Nickel plating could be used as the metal film if the heat sink 32
is made from a copper material, for example. This improves the
thermal conductivity of the heat sink 32.
[0086] In the example shown in FIG. 1 the exposed part of the heat
sink 32 (i.e. the part not in facing sealed part 51) faces away
from the substrate 11. This improves the heat radiation of the
semiconductor die 20.
[0087] As shown in FIG. 1 a plurality of external electrodes 52 can
be added onto substrate 11. The external electrodes 52 can be
solder balls. The external electrodes 52 can be coupled to contact
areas, i.e. lands, in the wiring pattern 14 of the substrate 11. In
the example shown in FIG. 1 the external electrodes 52 are located
at the through-holes 16.
[0088] With reference to FIG. 2, multiple dies 20 are shown on
corresponding mounting areas 12 of a single substrate plate 10.
Each of the multiple dies 20 has a set of coupling lead wires 24.

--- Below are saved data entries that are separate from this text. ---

Lemma pin_effect frame rt upstream c :
  pinned_of c = None → turn_effect c (pin frame rt upstream c).
Proof.
  intros Hp. constructor; [by rewrite Hp| |].
  { intros id Hn. split; [exact Hn|apply booked_once_refl]. }
  exists []. unfold attempts_of, bills_of. simpl.
  split_and!; [by rewrite app_nil_r|lia|set_solver].
Qed.

Lemma pin_or_fail_effect script replay_case frame rt authorization preflight c r c' :
  (∀ p, pinned_of c = Some p → PinnedResponsesWebSocketState.route_target p = rt) →
  pin_or_fail config postgres script frame rt preflight
    (run_turn config postgres script replay_case frame rt authorization preflight) c = (r, c') →
  turn_effect c c'.
Proof.
  intros Hrt. unfold pin_or_fail. fold (pinned_of c).
  destruct (pinned_of c) as [p|] eqn:Hp; [|].
  { intros Hrun. eapply run_turn_effect; [exact Hp|by apply Hrt|exact Hrun]. }
  assert (∀ upstream, run_turn config postgres script replay_case frame rt authorization preflight
    (pin frame rt upstream c) = (r, c') → turn_effect c c') as Hnext.
  { intros upstream Hrun. eapply effect_trans; [by apply (pin_effect frame rt upstream)|].
    eapply run_turn_effect; [reflexivity|reflexivity|exact Hrun]. }
  destruct (GatewayConfig.provider_transport_mode config); [apply Hnext|].
  destruct (connect_responses_websocket_upstream _ _ _ _ _ _); [apply Hnext|].
  apply effect_then; [intros r1 c1; apply record_failed_effect; congruence|].
  intros [] c1 r1 c2 _ Hrun. apply quiet_effect. revert Hrun.
  apply quiet_then; [apply release_turn_quiet|]. intros [] c3 r3 c4.
  apply quiet_then; [apply send_gateway_error_quiet|]. intros [] c5 r5 c6 [= _ <-]. apply quiet_refl.
Qed.

Lemma admit_turn_effect script replay_case frame rt c r c' :
  (∀ p, pinned_of c = Some p → PinnedResponsesWebSocketState.route_target p = rt) →
  admit_turn config postgres script replay_case frame rt c = (r, c') → turn_effect c c'.
Proof.
  intros Hrt. unfold admit_turn. unfold mbind at 1, M_bind at 1.
  destruct (on_gateway (authorize_runtime_provider_target _ _ _ _ _ _) c) as [[a|e] c1] eqn:Ea;
    apply on_gateway_quiet in Ea as Hq;
    [|by intros r1 g [F _]%authorize_target_run; apply only_evidence_unbooked
     |intros [= _ <-]; by apply quiet_effect
     |by intros r1 g [F _]%authorize_target_run; apply only_evidence_unbooked].
  intros Hrun. apply (effect_trans _ c1); [by apply quiet_effect|]. revert Hrun.
  destruct (AuthorizationDecision.allowed _); simpl; last first.
  { intros Hrun. apply quiet_effect. revert Hrun. apply quiet_then; [apply send_error_quiet|].
    intros [] c5 r5 c6 [= _ <-]. apply quiet_refl. }
  destruct (on_gateway (on_policy _) c1) as [[pf|error] c2] eqn:Ep;
    apply on_gateway_quiet in Ep as Hq2; [|intros r1 g; apply on_policy_unbooked| |
      intros r1 g; apply on_policy_unbooked]; intros Hrun;
    apply (effect_trans _ c2); [by apply quiet_effect| |by apply quiet_effect|].
  - eapply pin_or_fail_effect; [|exact Hrun]. intros p Hp. apply Hrt.
    destruct Hq as [Hq _], Hq2 as [Hq2 _]. congruence.
  - apply quiet_effect. revert Hrun. apply quiet_then.
    { intros r1 c3. apply on_gateway_quiet. intros r2 g. apply record_block_unbooked. }
    intros [] c3 r3 c4. apply quiet_then; [apply send_gateway_error_quiet|].
    intros [] c5 r5 c6 [= _ <-]. apply quiet_refl.
Qed.

Lemma refresh_quiet script c r c' : refresh_actor postgres script c = (r, c') → quiet c c'.
Proof.
  unfold refresh_actor. destruct (authenticate_request _ _ _ _ _ _) as [[actor|e] a] eqn:E;
    intros [= _ <-]; split_and!; [done..| |done|done|by intros id [? ?]].
  apply authenticated_request_id in E. intros id [Hh _]. split; [exact Hh|]. simpl. by rewrite E.
Qed.

Lemma turn_route_quiet script replay_case model c r c' :
  turn_route_target postgres script replay_case model c = (r, c') →
  quiet c c' ∧ ∀ rt p, r = Ok rt → pinned_of c = Some p →
    PinnedResponsesWebSocketState.route_target p = rt.
Proof.
  unfold turn_route_target. fold (pinned_of c). destruct (pinned_of c) as [p|] eqn:Hp.
  - intros [= <- <-]. split; [apply quiet_refl|]. by intros rt p' [= <-] [= <-].
  - intros Hrun. split; [|done]. revert Hrun. apply on_gateway_quiet.
    intros [rt|e] g Hr; apply only_evidence_unbooked.
    + apply route_target_run in Hr as [(_ & _ & ->)|(? & ? & _ & _ & F & _)];
        [apply only_evidence_refl|done].
    + by eapply route_target_fails.
Qed.

Lemma handle_effect script frame c r c' :
  handle_response_create config postgres script frame c = (r, c') → turn_effect c c'.
Proof.
  unfold handle_response_create.
  destruct (match ResponsesWebSocketSession.pinned (Conn.session c) with Some _ => _ | None => _ end).
  { intros Hrun. apply quiet_effect. revert Hrun. apply quiet_then; [apply send_error_quiet|].
    intros [] c5 r5 c6 [= _ <-]. apply quiet_refl. }
  apply effect_then; [intros r1 c1 [= _ <-]; apply quiet_effect, quiet_refl|].
  intros rc c0 r0 c0' [= _ <-]. apply effect_then; [intros r1 c1 Hr; by eapply quiet_effect, refresh_quiet|].
  intros [[]|error] c1 r1 c2 _.
  - apply effect_then; [intros r2 c3 Hr; by eapply quiet_effect, turn_route_quiet|].
    intros rt c3 r3 c4 [Hq Hrt]%turn_route_quiet. apply admit_turn_effect.
    destruct Hq as [Hq _]. intros p Hp. apply Hrt; congruence.
  - intros Hrun. apply quiet_effect. revert Hrun. apply quiet_then; [apply send_gateway_error_quiet|].
    intros [] c5 r5 c6 [= _ <-]. apply quiet_refl.
Qed.

(** *** A whole session *)

(** [turn_effect] across rounds; closing drops the pin, so it is named. *)
Definition session_effect (pin : option PinnedResponsesWebSocketState.t) c c' : Prop :=
  (∀ p, pinned_of c = Some p → pin = Some p)
  ∧ (∀ id, named id c → booked_once id (bills_of c) (bills_of c'))
  ∧ ∃ new, attempts_of c' = attempts_of c ++ new
    ∧ length (bills_of c') ≤ length (bills_of c) + completed_count new
    ∧ ∀ a, a ∈ new → RouteAttemptRecord.status a ≠ RouteAttemptStatus.Failed →
        ∃ p, pin = Some p ∧ on_route (PinnedResponsesWebSocketState.route_target p) a.

Lemma effect_closes c c1 : turn_effect c c1 → ∃ pin, session_effect pin c (close_session c1).
Proof. intros [P N A]. exists (pinned_of c1). split_and!; [done|by intros id [_ ?]%N|done]. Qed.

Lemma effect_goes_on c c1 c2 :
  turn_effect c c1 → (∃ pin, session_effect pin c1 c2) → ∃ pin, session_effect pin c c2.
Proof.
  intros [P N (l & A & B & R)] (pin & P' & N' & l' & A' & B' & R'). exists pin. split_and!; [eauto| |].
  { intros id [Hn Hb]%N. eapply booked_once_trans; [exact Hb|by apply N']. }
  exists (l ++ l'). rewrite A', A, app_assoc. split_and!; [done| |].
  - unfold completed_count in *. rewrite List.filter_app, length_app. lia.
  - intros a [Ha|Ha]%elem_of_app Hs; [|eauto]. destruct (R a Ha Hs) as (p & Hp & Hon). eauto.
Qed.

Lemma send_error_effect code message c :
  turn_effect c (send_responses_websocket_error code message c).2.
Proof. destruct (send_responses_websocket_error _ _ _) eqn:E. by eapply quiet_effect, send_error_quiet. Qed.

Lemma run_effect inputs c : ∃ pin, session_effect pin c (run config postgres inputs c).
Proof.
  pose proof (λ c, quiet_effect c c (quiet_refl c)) as Hsame.
  revert c. induction inputs as [|[[young next] script] inputs IH]; intros c; cbn [run];
    [by apply effect_closes|].
  destruct young; cbn [negb]; [|by apply effect_closes].
  destruct next as [[[[text|payload|payload|payload|]|]|]|]; try by apply effect_closes.
  - destruct (parse_response_create_frame text) as [frame|[code message]].
    + destruct (handle_response_create _ _ _ _ _) as [[outcome|error] c1] eqn:E;
        apply handle_effect in E.
      * destruct (ResponsesWebSocketTurnOutcome.close_connection outcome);
          [by apply effect_closes|by eapply effect_goes_on].
      * apply effect_closes. eapply effect_trans; [exact E|].
        destruct (send_responses_websocket_gateway_error error c1) eqn:Es.
        by eapply quiet_effect, send_gateway_error_quiet.
    + eapply effect_goes_on; [apply send_error_effect|done].
  - destruct (try_send _ _) as [[[]|e] c1] eqn:E; apply try_send_quiet, quiet_effect in E;
      [by eapply effect_goes_on|by apply effect_closes..].
  - apply IH.
  - eapply effect_goes_on; [apply send_error_effect|done].
  - apply effect_closes, send_error_effect.
Qed.

(** C9. A WebSocket session answers on one route: whatever the client and the
    providers send, the attempts a session records are appended to the evidence, all
    those that were not plain failures, completed turns and turns the client cut
    short, are on one and the same route decision, model target and provider
    endpoint, the one already pinned if there is one, and no usage event is booked
    but for a completed turn. *)
Theorem session_answers_on_one_route inputs c :
  ∃ route new,
    attempts_of (run config postgres inputs c) = attempts_of c ++ new
    ∧ (∀ p, pinned_of c = Some p → route = Some (PinnedResponsesWebSocketState.route_target p))
    ∧ (∀ a, a ∈ new → RouteAttemptRecord.status a ≠ RouteAttemptStatus.Failed →
         ∃ rt, route = Some rt ∧ on_route rt a)
    ∧ length (bills_of (run config postgres inputs c))
      ≤ length (bills_of c) + completed_count new.
Proof.
  destruct (run_effect inputs c) as (pin & Hpin & _ & new & Ha & Hb & Hr).
  exists (PinnedResponsesWebSocketState.route_target <$> pin), new. split_and!; [done| | |done].
  - intros p Hp. by rewrite (Hpin p Hp).
  - intros a Hin Hs. destruct (Hr a Hin Hs) as (p & -> & Hon). by eexists.
Qed.
(** C10. A session is billed for one turn: behind the middleware that gives every
    request an id, a connection, however many turns it completes, books usage under
    that one id only, and a tenant has at most one usage event under it, so the
    usage of every completed turn after the first is dropped. *)
Theorem session_books_one_usage_event headers request_uuid trace_uuid actor inputs c :
  is_safe_request_id (new_prefixed_id "req" request_uuid) = true →
  AuthenticatedActor.request_id actor = request_id_from_headers request_uuid headers →
  Conn.session c
  = ResponsesWebSocketSession.new (request_id_middleware request_uuid trace_uuid headers) actor →
  let id := request_id_from_headers request_uuid headers in
  let c' := run config postgres inputs c in
  (∀ b, b ∈ bills_of c' → b ∈ bills_of c ∨ UsageEventRecord.request_id b = id)
  ∧ ∀ tenant, under tenant id (bills_of c') ≤ Nat.max 1 (under tenant id (bills_of c)).
Proof.
  intros Hs Ha Hc id c'. destruct (run_effect inputs c) as (_ & _ & Hn & _). apply Hn.
  split; rewrite Hc; [|exact Ha]. intros uuid. by apply middleware_fixes_request_id.
Qed.
End sessions.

Of the multiple wires 24 bonded to each semiconductor die 20, part
of the wires 26 (only one wire 26 per semiconductor die is shown in
FIGS. 1 and 2, but there could be plural wires 26) make contact
with heat sink 32 (as shown in FIG. 1) in this embodiment of the
invention. FIG. 1 is a sectional view of one semiconductor device 3
cutting through one wire 26. FIG. 3 shows a heat sink cover sheet
30 for covering the multiple dies 20 shown in FIG. 2 and making
contact with each die's wire 26.
[0089] This wire 26 can be made from the same material (a metal
material, for example) and using the same method as the
above-described wire 24. Wire 26 can be formed at the same time as
wire 24 in the wire bonding process of the semiconductor die 20.
Alternatively, the material of wire 26 can be different from the
material of wire 24, and is not particularly limited insofar as it
is an electrically conductive material.
[0090] Returning to FIG. 1, wire 26 has first and second ends 27
and 28. The second end 28 is the end opposite from the first end
27. The first end 27 is bonded to the wiring pattern 14 (at a land,
for example). In this case a bump (not shown in the figure) could
be disposed therebetween. Then, in the example shown in FIG. 1, the
second end 28 is bonded to a contact electrode 22 of the
semiconductor die 20. A bump could also be disposed therebetween.
Alternatively, if the material of wire 26 and the bump are the
same, the second end 28 could also include the bump.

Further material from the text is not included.